Monday, August 5, 2024

overboard

  

Every animal chooses the lesser of two evils to survive;
behold the girl who seems to have everything she wanted.

Take a moment of silence for her visions lost beneath waves—
visions that even sailors, mermaids, and fish could not recover.

For all of history has proved that no one can truly have it all.
The greats simply cast away illusions from the final manifest.

Saturday, August 3, 2024

~ TrUaMa ThErApY ~

"Let’s unpack that."

As if it were a box, labeled and packed with care,
or a suitcase, neatly folded—

not like a trash bag,
where my family crammed
clothes, toys, and more,
for moving, vacation, storage,
or the dump—
never to be opened.
It’s all the same.

Let’s discard the whole bag—
before the thin plastic tears & everything spills out!

Friday, August 2, 2024

one-sided

"Just as a candle cannot burn without fire, men cannot live without a spiritual life."

"Peace comes from within. Do not seek it without."

—Buddha

She sits at the same table, shares the same bed,
but she is only half-heartedly here. She aches for
another who does not feel the same for her. Next to her,
another ache, a parallel ache, in her home, goes untended.

It is not the distance outside, but the emptiness within
that writes the lines of her story. Every second,
her mind journeys outside this home, or outside
this present moment, is a thief stealing the joy

from her, like friendly fire. The malnourished
hearth she didn't tend, so her husband must,
once again, kindle the fire to flame. But she can
— strike a match, stoke the embers, and fuel the blaze!

Thursday, August 1, 2024

contortion


My husband, in 1971, a whole 16 years before I was born:

Plodding his feet through snow, had trenchfoot
already taken hold? Thin boots, wet feet.
In Vietnam, where he had been, or Indiana,
where he was again, marching homeward.
No one picked him up from the bus stop that day.
If I could have, I would have been there waiting for him.

My husband, in 2024, a whole 7 years into our marriage:

Gaping mouth through his snores, had dreams
already taken hold?

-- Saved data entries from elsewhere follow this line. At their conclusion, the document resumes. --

(* ===== verification/Cache.v ===== *)
(** * The CacheStore and AtomicCacheStore interfaces (src/provider/cache/cache.go)

    The Go interfaces as classes of operations, runs of calls, and what a
    cache promises: an abstract cache that keeps every binding with its expiry
    and never evicts, where a read at an instant sees a binding that has not
    expired by then. *)

From S2P Require Import Prelude GoLib ProviderErr Runtime.

Class CacheStore (S : Type) := {
  Get : string → M S (Res (Slice byte));
  Set_ : string → Slice byte → Duration → M S (Res ());
  Delete : string → M S (Res ());
}.

Class AtomicCacheStore (S : Type) `{CacheStore S} := {
  CompareAndSet : string → Slice byte → Slice byte → Duration → M S (Res bool);
}.

(** ** Runs of calls *)

Inductive CCall :=
  | CGet (key : string)
  | CSet (key : string) (value : Slice byte) (ttl : Duration)
  | CDelete (key : string)
  | CCas (key : string) (old new : Slice byte) (ttl : Duration).

Inductive CReply :=
  | CRValue (r : Res (Slice byte))
  | CRUnit (r : Res ())
  | CRBool (r : Res bool).

Definition ccall {S} `{AtomicCacheStore S} (c : CCall) : M S CReply :=
  match c with
  | CGet key => fmapM CRValue (Get key)
  | CSet key value ttl => fmapM CRUnit (Set_ key value ttl)
  | CDelete key => fmapM CRUnit (Delete key)
  | CCas key old new ttl => fmapM CRBool (CompareAndSet key old new ttl)
  end.

Definition run_cache {S} `{AtomicCacheStore S} : list CCall → M S (list CReply) := run_all ccall.

(** ** The abstract cache *)

(** The bytes under each key and the instant after which they are gone. *)
Abbreviation AbsCache := (gmap string (bytes * option Time)).

Definition expired_at (t : Time) (expiry : option Time) : bool :=
  match expiry with Some x => (x <? t)%Z | None => false end.

(** What a read of [key] at the instant [t] sees. *)
Definition live (t : Time) (a : AbsCache) (key : string) : option bytes :=
  match a !! key with
  | Some (v, x) => if expired_at t x then None else Some v
  | None => None
  end.

(** A binding made at [u] with the given time to live. *)
Definition binding (value : Slice byte) (ttl : Duration) (u : Time) : bytes * option Time :=
  (slice_elems value, if (0 <? ttl)%Z then Some (u + ttl)%Z else None).

(** Does the caller's [old] describe the current content?  A nil [old] also
    stands for an absent key. *)
Definition matches_old (old : Slice byte) (current : option bytes) : bool :=
  match current with
  | None => bool_decide (old = None)
  | Some v => bool_decide (v = slice_elems old)
  end.

(** One call that looks at the cache at [t] and dates what it writes from [u]. *)
Definition abs_call (t u : Time) (c : CCall) (a : AbsCache) : CReply * AbsCache :=
  match c with
  | CGet key =>
      (CRValue (match live t a key with
                | Some v => Ok (Some v)
                | None => Fail (as_error ErrCacheMiss)
                end), a)
  | CSet key value ttl => (CRUnit (Ok tt), <[key := binding value ttl u]> a)
  | CDelete key => (CRUnit (Ok tt), delete key a)
  | CCas key old new ttl =>
      if matches_old old (live t a key)
      then (CRBool (Ok true), <[key := binding new ttl u]> a)
      else (CRBool (Ok false), a)
  end.

Fixpoint abs_run (ts : list (Time * Time)) (cs : list CCall) (a : AbsCache)
    : list CReply * AbsCache :=
  match ts, cs with
  | (t, u) :: ts, c :: cs =>
      let '(r, a) := abs_call t u c a in
      let '(rs, a) := abs_run ts cs a in
      (r :: rs, a)
  | _, _ => ([], a)
  end.

(** The environments each call of a run starts and ends in. *)
Fixpoint call_spans {S} `{AtomicCacheStore S} (cs : list CCall) (e : Env) (s : S) : list (Env * Env) :=
  match cs with
  | [] => []
  | c :: cs => let '(_, e', s') := ccall c e s in (e, e') :: call_spans cs e' s'
  end.

(** The instants at which a call looks and from which it dates: that of the first
    reading of the clock after it started, and one before it ended. *)
Definition within_call (tu : Time * Time) (span : Env * Env) : Prop :=
  tu.1 = now_of span.1 ∧ (tu.1 ≤ tu.2 ≤ now_of span.2)%Z.
(* ===== verification/Rfc3339.v ===== *)
(** * Calendar and RFC 3339 ([time.Parse], [time.Time.MarshalJSON])

    A time is rendered in its own location.  The calendar is the proleptic Gregorian
    one, counted in days from January 1, year 1; a year runs from March in
    the arithmetic, so that the leap day is the last of it. *)

From S2P Require Import Prelude GoLib.
From Stdlib Require Import Strings.String Strings.Ascii DecimalString DecimalZ DecimalFacts.

Local Open Scope string_scope.
Local Open Scope Z_scope.

(** ** The calendar *)

Record Date := mkDate { year : Z; month : Z; day : Z }.

(** Days before March 1 of year 0 in an era of 400 years. *)
Definition day_of_era (d : Date) : Z :=
  let y := if month d <=? 2 then year d - 1 else year d in
  let yoe := y mod 400 in
  let doy := (153 * ((month d + 9) mod 12) + 2) / 5 + day d - 1 in
  yoe * 365 + yoe / 4 - yoe / 100 + doy.

Definition days_of_date (d : Date) : Z :=
  let y := if month d <=? 2 then year d - 1 else year d in
  y / 400 * 146097 + day_of_era d - 306.

Definition date_of_days (n : Z) : Date :=
  let z := n + 306 in
  let doe := z mod 146097 in
  let yoe := (doe - doe / 1460 + doe / 36524 - doe / 146096) / 365 in
  let doy := doe - (365 * yoe + yoe / 4 - yoe / 100) in
  let mp := (5 * doy + 2) / 153 in
  let m := if mp <? 10 then mp + 3 else mp - 9 in
  mkDate (yoe + z / 146097 * 400 + (if m <=? 2 then 1 else 0)) m (doy - (153 * mp + 2) / 5 + 1).

Definition is_leap (y : Z) : bool :=
  (y mod 4 =? 0) && (negb (y mod 100 =? 0) || (y mod 400 =? 0)).

Definition days_in (m y : Z) : Z :=
  if m =? 2 then (if is_leap y then 29 else 28)
  else if (m =? 4) || (m =? 6) || (m =? 9) || (m =? 11) then 30 else 31.

(** ** Rendering *)

Definition digit (n : Z) : string :=
  String (ascii_of_N (48 + Z.to_N (n mod 10))) "".

(** The [k] low decimal digits of [n], zero-padded. *)
Fixpoint digits (k : nat) (n : Z) : string :=
  match k with
  | O => ""
  | S k => digits k (n / 10) +:+ digit n
  end.

(** [.nnnnnnnnn] without trailing zeros, nothing for a whole second. *)
Fixpoint fraction (k : nat) (ns : Z) : string :=
  match k with
  | O => ""
  | S k => if ns mod 10 =? 0 then fraction k (ns / 10) else "." +:+ digits (S k) ns
  end.

Definition day_ns : Z := 86400 * Second.

(** The minutes of an offset, without its seconds, and how they are written. *)
Definition offset_minutes (off : Z) : Z := Z.quot off 60.
Definition zone_text (off : Z) : string :=
  if off =? 0 then "Z"
  else let m := Z.abs (offset_minutes off) in
       (if offset_minutes off <? 0 then "-" else "+") +:+ digits 2 (m / 60) +:+ ":" +:+ digits 2 (m mod 60).

(** What its clock and calendar show, as an instant of UTC. *)
Definition local_time (z : ZonedTime) : Time := zt_instant z + zt_offset z * Second.

(** [z.MarshalJSON()] without its quotes: [z.Format(time.RFC3339Nano)] for a
    year between 0 and 9999 and an offset of less than 24 hours; other times do
    not marshal. *)
Definition format_zoned (z : ZonedTime) : option string :=
  let t := local_time z in
  let d := date_of_days (t / day_ns) in
  let ns := t mod day_ns in
  if (0 <=? year d) && (year d <=? 9999) && (Z.abs (offset_minutes (zt_offset z)) / 60 <? 24) then
    Some (digits 4 (year d) +:+ "-" +:+ digits 2 (month d) +:+ "-" +:+ digits 2 (day d) +:+ "T" +:+
          digits 2 (ns / (3600 * Second)) +:+ ":" +:+ digits 2 (ns / (60 * Second) mod 60) +:+ ":" +:+
          digits 2 (ns / Second mod 60) +:+ fraction 9 (ns mod Second) +:+ zone_text (zt_offset z))
  else None.

Definition format_time (t : Time) : option string := format_zoned (in_UTC t).

(** ** Parsing *)

Definition digit_val (c : ascii) : option Z :=
  let n := Z.of_N (N_of_ascii c) in
  if (48 <=? n) && (n <=? 57) then Some (n - 48) else None.

(** Exactly [k] digits. *)
Fixpoint read_digits (k : nat) (acc : Z) (s : string) : option (Z * string) :=
  match k with
  | O => Some (acc, s)
  | S k =>
      match s with
      | String c s =>
          match digit_val c with
          | Some v => read_digits k (10 * acc + v) s
          | None => None
          end
      | EmptyString => None
      end
  end.

Definition expect (c : ascii) (s : string) : option string :=
  match s with
  | String c' s => if Ascii.eqb c c' then Some s else None
  | EmptyString => None
  end.

(** The hour: [time.Parse] also takes a single digit. *)
Definition read_hour (s : string) : option (Z * string) :=
  match read_digits 2 0 s with
  | Some r => Some r
  | None => read_digits 1 0 s
  end.

(** The digits of a fraction, as nanoseconds: those past the ninth are dropped. *)
Fixpoint read_fraction (k : nat) (acc : Z) (s : string) : Z * string :=
  match s with
  | String c s' =>
      match digit_val c with
      | Some v => match k with
                  | O => read_fraction O acc s'
                  | S k => read_fraction k (acc + v * 10 ^ Z.of_nat k) s'
                  end
      | None => (acc, s)
      end
  | EmptyString => (acc, s)
  end.

(** An optional fraction: a period or a comma followed by a digit. *)
Definition read_fraction_opt (s : string) : Z * string :=
  match s with
  | String c (String d _ as s') =>
      if (Ascii.eqb c "."%char || Ascii.eqb c ","%char)
         && match digit_val d with Some _ => true | None => false end
      then read_fraction 9 0 s' else (0, s)
  | _ => (0, s)
  end.

(** [Z] or [+hh:mm] or [-hh:mm], in seconds. *)
Definition read_zone (s : string) : option (Z * string) :=
  match s with
  | String c s' =>
      if Ascii.eqb c "Z"%char then Some (0, s')
      else if Ascii.eqb c "+"%char || Ascii.eqb c "-"%char then
        '(hh, s') ← read_digits 2 0 s';
        s' ← expect ":" s';
        '(mm, s') ← read_digits 2 0 s';
        if (hh <=? 24) && (mm <=? 60) then
          let off := 3600 * hh + 60 * mm in
          Some (if Ascii.eqb c "+"%char then off else - off, s')
        else None
      else None
  | EmptyString => None
  end.

(** [time.Parse(time.RFC3339, s)] *)
Definition parse_zoned (s : string) : option ZonedTime :=
  '(y, s) ← read_digits 4 0 s;
  s ← expect "-" s;
  '(mo, s) ← read_digits 2 0 s;
  s ← expect "-" s;
  '(d, s) ← read_digits 2 0 s;
  s ← expect "T" s;
  '(h, s) ← read_hour s;
  s ← expect ":" s;
  '(mi, s) ← read_digits 2 0 s;
  s ← expect ":" s;
  '(sec, s) ← read_digits 2 0 s;
  let '(ns, s) := read_fraction_opt s in
  '(off, s) ← read_zone s;
  if String.eqb s "" && (1 <=? mo) && (mo <=? 12) && (1 <=? d) && (d <=? days_in mo y)
     && (h <? 24) && (mi <? 60) && (sec <? 60)
  then Some (mkZonedTime (days_of_date (mkDate y mo d) * day_ns
                          + (3600 * h + 60 * mi + sec - off) * Second + ns) off)
  else None.

(** The instant alone. *)
Definition parse_time (s : string) : option Time := zt_instant <$> parse_zoned s.

(** Documented renderings and parses. *)
Example format_zero : format_time 0 = Some "0001-01-01T00:00:00Z".
Proof. reflexivity. Qed.
Example format_unix_epoch : format_time (719162 * day_ns) = Some "1970-01-01T00:00:00Z".
Proof. reflexivity. Qed.
Example parse_offset : parse_time "2026-03-31T02:12:50.25+02:00" = parse_time "2026-03-31T00:12:50.250Z".
Proof. reflexivity. Qed.
Example format_offset :
  (parse_zoned "2026-03-31T02:12:50.25+02:00" ≫= format_zoned) = Some "2026-03-31T02:12:50.25+02:00".
Proof. reflexivity. Qed.
Example format_wide_offset : (parse_zoned "2026-03-31T02:12:50-24:00" ≫= format_zoned) = None.
Proof. reflexivity. Qed.
Example parse_bad_day : parse_time "2025-02-29T00:00:00Z" = None.
Proof. reflexivity. Qed.
Example format_leap :
  (parse_time "2024-02-29T23:59:59.000000001Z" ≫= format_time) = Some "2024-02-29T23:59:59.000000001Z".
Proof. reflexivity. Qed.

Thin cover, armchair.
In Indiana, where we had lived, or Alabama,
where we live now, sleeping in our home.
Someone—I—made a big dinner, and he is now full.
I was there waiting for him when he awoke

Genghis Khan

let it be known
you were born
blood clot in hand.

dripping, between knuckles.

nothing baby about you -
not chubby,
not soft,
not crying.

just you, alone,
brutally holding tight.
with your brass knuckled fist aloft.

a flat armadillo

once round and rumbling through fields

it wasn't the last tire - my tire -

but the first that killed you;

it wasn't the last phone call

but first that started the demise.


how I, also armor-clad, didn't resist

but instead flattened, pancaked,

myself into his road grooves -

while he, also, pressed me into the street.

it was my shell that cracked first.


yet, at the beginning, I was thankful 

for him breaking down my walls; now

he is the one dead while I waddle on.

alpha beta IV

assume aborted acne, also assigned asshole at

birth, born boastful braggart but bearable

crispy crinkle cut cringe cake coming cool

dreamer's daze dire dimples, doomed dips

enough events! ease! exist! electronic elope! 

fate floating fancifully, faithful, fuming fair

gotta go get guns, gats, guts, gloomy goofs.

harsh husband, human humility hands home

imagine! i'm intense? impossibly immobile?

jokey jargon juicing justice joining judgement

kick-off kneeling kisses, keeping kind king

little lady, ladder-leaps last landfill laps latter

must my mother's morphing mass make mortem?

'nother noble nonsense nomad nipping naught need!

oh obey object! or obscurity oath offends oasis.

perfect pendulum persists, painting pretty pictures present:

quilled questionings; qualify quotes; quiver quench

rationalize rating raw, rugged, robust rust-rimmed rams

sadness safely sails sauce slow, straight self-sufficiency 

tactful table trembles turmoil tainted tea tax team

undo units universal, upswing uniform unrest

verb victim vilify village vessel's verdict

we will wait, wrenching wretched way

XXX

yesterday's yogurt yawns yacht yolky

zirconic zygote zithers zodiac zoloft.